Barnaby Joyce says partner's decision to 'make money' from TV tell-all

Barnaby Joyce has defended selling the story of his new family in a tell-all interview, amid reports he is taking 11 weeks' personal leave.

Barnaby Joyce's partner Vikki Campion has given birth to their child.

Barnaby Joyce and partner Vikki Campion. Source: AAP

Barnaby Joyce has revealed it was his partner Vikki Campion's decision to accept payment for the controversial television interview, after initially calling for privacy following their son's birth.



The couple is said to be pocketing $150,000 from the tell-all interview which will be broadcast next Sunday night on Channel Seven.

The former deputy prime minister has come under fire for selling his story, with Financial Services Minister Kelly O'Dwyer saying "most Australians are pretty disgusted by it".

But Mr Joyce defended his decision, saying he and his staffer-turned-partner had "tried for privacy".

Mr Joyce said he would not have asked for payment if the interview was only with him.

"If it was just an interview with me as a politician, sure, I am not going to charge for that," he told The Australian.

"But that is not what they wanted, they wanted an interview obviously to get Vikki's side of the story and like most mothers she said: 'Seeing as I am being screwed over and there are drones and everything over my house in the last fortnight, paparazzi waiting for me, if everybody else is making money then [I am] going to make money out of it," he said.

Sky News on Tuesday reported Mr Joyce "has taken personal leave effective immediately. The member for New England will be off for 11 weeks and will return in the August sitting week."



Mr Joyce said he and Ms Campion wanted privacy after the birth of their son, Sebastian.

"In the last fortnight we've had drones over our house, we've had paparazzi waiting for us outside Armidale airport, we've had people following us to Uralla," Mr Joyce told reporters in Canberra on Tuesday.

"We tried just burning this out and that didn't work."

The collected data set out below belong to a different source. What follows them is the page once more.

Lemma deliver_inv t id c x s : stream_inv s → idle t s = true → entry id s = Some c → sd_call_id x = id → is_terminal_event (sd_event x) = false →
  stream_inv (set_sending t (Some x) s).
Proof.
  intros H Ht [Hc _]%entry_Some E Et. apply begin_sending_inv; [done| |rewrite E, Hc; by eexists|congruence].
  unfold idle in Ht. by destruct (sm_sending s !! t).
Qed.
Lemma stream_step_inv s c : stream_inv s → few_streams (stream_step s c) → stream_inv (stream_step s c).
Proof.
  intros H Hf. destruct c; cbn [stream_step] in *; [by apply stream_register_inv|..|by apply send_step_inv|by apply abort_inv|by apply stream_recv_inv|by apply drop_receiver_stream_inv|by apply remove_entry_inv].
  - destruct (idle t s) eqn:Ht; [|done]. unfold deliver_chunk. destruct (entry id s) as [call|] eqn:He; [|done].
    destruct (st_policy call); by eapply deliver_inv.
  - destruct (idle t s) eqn:Ht; [|done]. unfold deliver_admission. destruct (entry id s) as [call|] eqn:He; [|done].
    destruct (st_policy call); by eapply deliver_inv.
  - destruct (idle t s) eqn:Ht; [|done]. unfold idle in Ht. unfold deliver_terminal. destruct (entry id s) as [call|] eqn:He; [|done].
    destruct (sm_sending s !! t) eqn:Hs; [done|]. destruct (st_policy call); by eapply (take_terminal_inv t (mk_Sending id _ _ _ _)).
  - destruct (idle t s) eqn:Ht; [|done]. unfold idle in Ht. unfold cancel_one. destruct (entry id s) as [call|] eqn:He; [|done].
    destruct (sm_sending s !! t) eqn:Hs; [done|]. by eapply (take_terminal_inv t (mk_Sending id _ _ _ _)).
Qed.
Lemma stream_step_registered s c : sm_registered s ≤ sm_registered (stream_step s c).
Proof.
  destruct c; cbn; try lia.
  - unfold register_pending_for_policy. case_match; cbn; lia.
  - unfold deliver_chunk. repeat case_match; cbn; lia.
  - unfold deliver_admission. repeat case_match; cbn; lia.
  - unfold deliver_terminal. repeat case_match; cbn; lia.
  - unfold cancel_one. repeat case_match; cbn; lia.
  - unfold send_step. destruct (sm_sending s !! t) as [x|]; [|cbn; lia]. destruct (sm_calls s !! sd_call_id x); [|cbn; lia].
    destruct (negb _); [destruct (sd_evict_closed x); cbn; lia|]. destruct (_ <? _)%nat; [cbn; lia|]. destruct (sd_waits x); [cbn; lia|].
    destruct (sd_evict_full x); cbn; lia.
  - unfold abort_delivery. repeat case_match; cbn; lia.
Qed.
Lemma stream_run_inv l : few_streams (stream_run l) → stream_inv (stream_run l).
Proof.
  induction l as [|c l IH] using rev_ind.
  - intros _. constructor; cbn; try done; try lia; intros *; by rewrite lookup_empty.
  - unfold stream_run in *. rewrite foldl_app. cbn [foldl]. intros Hf. apply stream_step_inv; [|done]. apply IH. unfold few_streams in *.
    pose proof (stream_step_registered (foldl stream_step new_streams l) c). lia.
Qed.

(** *** What is sent stays, and a delivery that waits is kept *)

(** After some steps a call whose consumer is there has been sent more, and a delivery
    of thread [t] that waits for room in its channel still waits or is among it. *)
Definition kept (id : Z) (s s' : PendingStreams) (aborted : nat → Prop) : Prop :=
  ∀ d, sm_calls s !! id = Some d → st_receiver d = true →
    ∃ d' added, sm_calls s' !! id = Some d' ∧ st_receiver d' = true ∧ sent d' = sent d ++ added ∧
      ∀ t x, sm_sending s !! t = Some x → sd_call_id x = id → sd_waits x = true → ¬ aborted t →
        sm_sending s' !! t = Some x ∨ sd_event x ∈ added.

Lemma kept_trans id s1 s2 s3 (A B : nat → Prop) : kept id s1 s2 A → kept id s2 s3 B → kept id s1 s3 (λ t, A t ∨ B t).
Proof.
  intros H1 H2 d Hd Hr. destruct (H1 d Hd Hr) as (d1 & a1 & Hd1 & Hr1 & E1 & K1). destruct (H2 d1 Hd1 Hr1) as (d2 & a2 & Hd2 & Hr2 & E2 & K2).
  exists d2, (a1 ++ a2). split_and!; [done..|by rewrite E2, E1, app_assoc|]. intros t x Hx Hi Hw Hn.
  destruct (K1 t x Hx Hi Hw) as [Hx1|?]; [tauto| |set_solver]. destruct (K2 t x Hx1 Hi Hw); [tauto|by left|set_solver].
Qed.

(** A change of calls that keeps what was sent, of the table of deliveries at a thread
    that has none, and both. *)
Lemma kept_calls id s s' : (∀ t x, sm_sending s !! t = Some x → sm_sending s' !! t = Some x) →
  (∀ d, sm_calls s !! id = Some d → st_receiver d = true → ∃ d', sm_calls s' !! id = Some d' ∧ st_receiver d' = true ∧ sent d' = sent d) →
  kept id s s' (λ _, False).
Proof.
  intros Ht Hc d Hd Hr. destruct (Hc d Hd Hr) as (d' & Hd' & Hr' & E). exists d', []. rewrite app_nil_r. split_and!; [done..|]. intros t x Hx _ _ _. left. eauto.
Qed.
Lemma alter_kept (f : StreamCall → StreamCall) i id s s' : sm_sending s' = sm_sending s → sm_calls s' = alter f i (sm_calls s) →
  (∀ d, i = id → st_receiver d = true → st_receiver (f d) = true ∧ sent (f d) = sent d) → kept id s s' (λ _, False).
Proof.
  intros Hs Hc Hf. apply kept_calls; [by rewrite Hs|]. intros d Hd Hr. rewrite Hc, lookup_alter. case_decide as E; [|by exists d].
  subst i. rewrite Hd. cbn. destruct (Hf d eq_refl Hr). by exists (f d).
Qed.
Lemma remove_entry_kept i id s : kept id s (remove_entry i s) (λ _, False).
Proof. eapply alter_kept; [done|done|]. done. Qed.
Lemma idle_kept id t x s s' : idle t s = true → kept id s s' (λ _, False) → sm_sending s' = sm_sending s → kept id s (set_sending t (Some x) s') (λ _, False).
Proof.
  intros Hi Hk Hs d Hd Hr. destruct (Hk d Hd Hr) as (d' & a & Hd' & Hr' & E & K). exists d', a. split_and!; [done..|]. intros t' x' Hx Hc Hw Hn.
  destruct (K t' x' Hx Hc Hw Hn) as [Hx'|?]; [|by right]. left. cbn. rewrite lookup_insert_ne; [done|]. intros <-. unfold idle in Hi. by rewrite Hx in Hi.
Qed.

Cabinet minister Kelly O'Dwyer said serving politicians should not put a price on being accountable to the public, and Mr Joyce had made a mistake.

"Ultimately it's a matter for him and his judgment. I personally wouldn't do it, I don't think it's right, and I think most Australians are pretty disgusted by it," Ms O'Dwyer told ABC radio.



Prime Minister Malcolm Turnbull says he'll raise the matter privately with Mr Joyce.

"It's not something that I would have encouraged him to do, in fact quite the contrary," Mr Turnbull told Tasmanian radio station LAFM.

The controversial interview to air on Sunday has prompted calls for a ban on serving politicians receiving cash for media comment.

Nationals frontbencher Darren Chester, who was dumped by Mr Joyce from Cabinet in December, intends to raise the proposed ban with colleagues.

"This is unprecedented in my time in parliament and I'm open to the conversation about banning MPs from benefiting personally from selling stories to the media," Mr Chester told The Daily Telegraph.

He acknowledged the circumstances were complex given Ms Campion was entitled to seek payment as a private citizen but said the former Nationals leader could no longer complain about a breach of privacy.

Labor deputy leader Tanya Plibersek doubts a ban on politicians being paid for interviews will prove a solution, likening it to a prohibition on sex with staff.

"If common sense and common decency don't tell you that these things are the wrong thing to do, I don't think a ban is going to fix the problem," Ms Plibersek told reporters.